Work task: Copy out each line of the listing below in which the string "JavaScript" occurs.

────────────────────────────────────────

(** * Inventory and sales reconciliation: the core of [src/App.tsx]

    The development embeds the body of [processData] (the part inside its
    [try] block, between the parsed ledgers and the report rows handed to the
    workbook writer) together with its helpers [groupBySum] and [getQtyCol],
    and proves properties of the aggregation, of the redistribution of
    negative ending balances and of the two target-balancing passes.

    Conventions of the embedding.
    - A JavaScript number is an exact rational ([Qc]); [+ - * /] are the field
      operations, [Math.floor] is the integer floor.  Rounding of IEEE doubles,
      [NaN] as a stored value and the infinities are outside the model; the
      only place the source can meet [NaN] is the result of [parseFloat],
      which is an [option].
    - [undefined] is [None]: a missing cell of a row, a missing header, a
      missing map entry.
    - A [Map] and a [Set] keep insertion order, which fixes the order of the
      report rows and the tie-breaks of the balancing passes; they are
      association lists and duplicate-free lists.
    - An array updated through an index is a list; reading a property of
      [arr[i]] when [arr[i]] is [undefined] throws, which is [Throw]. *)

From Stdlib Require Import QArith Qcanon Qround Ascii String.
From stdpp Require Import numbers base list strings gmap.

Local Open Scope Qc_scope.

(** ** Numbers *)

Abbreviation num := Qc.

(** [Math.floor] *)
Definition floor (x : num) : num := Qc_of_Z (Qfloor x).

(** [Math.abs] *)
Definition abs (x : num) : num := if bool_decide (x < 0) then - x else x.

(** [Math.min] on two arguments *)
Definition min (a b : num) : num := if bool_decide (b < a) then b else a.

(** ** JavaScript values used by the source *)

(** Truthiness of a string: every string but the empty one. *)
Definition truthy (s : string) : bool := negb (String.eqb s "").

(** [c || d] where [c] is a string or [undefined]. *)
Definition or_str (c : option string) (d : string) : string :=
  match c with
  | Some s => if truthy s then s else d
  | None => d
  end.

(** [x || d] where [x] is a number, [NaN] or [undefined] ([None] for the
    last two): zero, [NaN] and [undefined] are falsy. *)
Definition or_num (x : option num) (d : num) : num :=
  match x with
  | Some q => if bool_decide (q = 0) then d else q
  | None => d
  end.

(** Property name used by [obj[k]]: [undefined] is converted to the
    string "undefined". *)
Definition prop (k : option string) : string :=
  match k with
  | Some s => s
  | None => "undefined"
  end.

(** Runtime errors. *)
Inductive error : Type :=
  | TypeError (what : string).

Inductive result (A : Type) : Type :=
  | Ok (a : A)
  | Throw (e : error).
Arguments Ok {A} a.
Arguments Throw {A} e.

#[global] Instance result_ret : MRet result := fun A a => Ok a.
#[global] Instance result_bind : MBind result := fun A B f m =>
  match m with
  | Ok a => f a
  | Throw e => Throw e
  end.

(** [forEach] / [reduce] with a body that may throw. *)
Fixpoint foldlM {A B : Type} (f : B -> A -> result B) (l : list A) (b : B)
  : result B :=
  match l with
  | [] => Ok b
  | x :: l' => b' ← f b x; foldlM f l' b'
  end.

(** [arr[i].field = ...] and [arr[i].field += ...]: throws when [arr[i]] is
    [undefined]. *)
Definition modify {A : Type} (i : nat) (f : A -> A) (l : list A)
  : result (list A) :=
  match l !! i with
  | Some x => Ok (<[i := f x]> l)
  | None => Throw (TypeError "Cannot read properties of undefined")
  end.

(** ** Insertion-ordered [Map] with string keys *)

Definition JsMap (V : Type) : Type := list (string * V).

Fixpoint map_get {V : Type} (k : string) (m : JsMap V) : option V :=
  match m with
  | [] => None
  | (k', v) :: m' => if String.eqb k' k then Some v else map_get k m'
  end.

Definition map_has {V : Type} (k : string) (m : JsMap V) : bool :=
  match map_get k m with
  | Some _ => true
  | None => false
  end.

(** [m.set(k, v)]: an existing key keeps its position, a new key goes last. *)
Fixpoint map_set {V : Type} (k : string) (v : V) (m : JsMap V) : JsMap V :=
  match m with
  | [] => [(k, v)]
  | (k', v') :: m' =>
      if String.eqb k' k then (k', v) :: m' else (k', v') :: map_set k v m'
  end.

Definition map_keys {V : Type} (m : JsMap V) : list string := m.*1.

(** [new Set(xs)]: the distinct elements of [xs] in order of first
    occurrence. *)
Definition set_add {A : Type} `{EqDecision A} (acc : list A) (x : A) : list A :=
  if bool_decide (x ∈ acc) then acc else acc ++ [x].

Definition new_Set {A : Type} `{EqDecision A} (xs : list A) : list A :=
  fold_left set_add xs [].

(** ** Ledgers *)

(** A row as the CSV reader produces it with [header: true]: an object from
    header names to cell texts. *)
Abbreviation Row := (gmap string string).

Record ParsedCSV : Type := {
  data : list Row;
  headers : list string
}.

(** The entry of the [inventory] map (lines 128-134). *)
Record Inventory : Type := {
  inv_code : string;
  inv_q_open : num;
  inv_q_purch : num;
  inv_q_ret : num;
  inv_available : num
}.

(** The entry of the [salesAgg] map (line 138). *)
Record SalesAgg : Type := {
  qty : num;
  total : num;
  tax : num;
  tax_pct : num
}.

(** An element of [finalData].  In the source the four sales fields are
    stored under the sales column names and the three fields of the last
    group under Persian names; they are added by the balancing passes and by
    the report step, each one assigned on every element before it is read, so
    their initial value [0] is never observed.
    - [s_qty]: [COL_S_QTY]; [s_total]: [COL_S_TOTAL];
      [s_tax_amt]: [COL_S_TAX_AMT]; [s_tax_pct]: [COL_S_TAX_PCT];
    - [sales_final]: the balanced sales amount; [tax_final]: the balanced tax
      amount; [ending_final]: the final ending balance. *)
Record FinalRow : Type := {
  code : string;
  q_open : num;
  q_purch : num;
  q_ret : num;
  available : num;
  s_qty : num;
  s_total : num;
  s_tax_amt : num;
  s_tax_pct : num;
  ending : num;
  sales_final : num;
  tax_final : num;
  ending_final : num
}.

(** A row of [reportData] (lines 271-280), in column order. *)
Record ReportRow : Type := {
  r_code : string;
  r_open : num;
  r_purch : num;
  r_ret : num;
  r_qty : num;
  r_sales : num;
  r_tax : num;
  r_ending : num
}.

#[global] Instance FinalRow_eq_dec : EqDecision FinalRow.
Proof. solve_decision. Defined.
#[global] Instance ReportRow_eq_dec : EqDecision ReportRow.
Proof. solve_decision. Defined.
#[global] Instance error_eq_dec : EqDecision error.
Proof. solve_decision. Defined.
#[global] Instance result_eq_dec {A : Type} `{EqDecision A} : EqDecision (result A).
Proof. solve_decision. Defined.

(** Assignments to the sales fields of an element of [finalData]. *)
Definition set_sold (r : FinalRow) (q t x : num) : FinalRow :=
  {| code := code r; q_open := q_open r; q_purch := q_purch r;
     q_ret := q_ret r; available := available r;
     s_qty := q; s_total := t; s_tax_amt := x;
     s_tax_pct := s_tax_pct r; ending := ending r;
     sales_final := sales_final r; tax_final := tax_final r;
     ending_final := ending_final r |}.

────────────────────────────────────────

Answer to the exercise:
    - A JavaScript number is an exact rational ([Qc]); [+ - * /] are the field
(** ** JavaScript values used by the source *)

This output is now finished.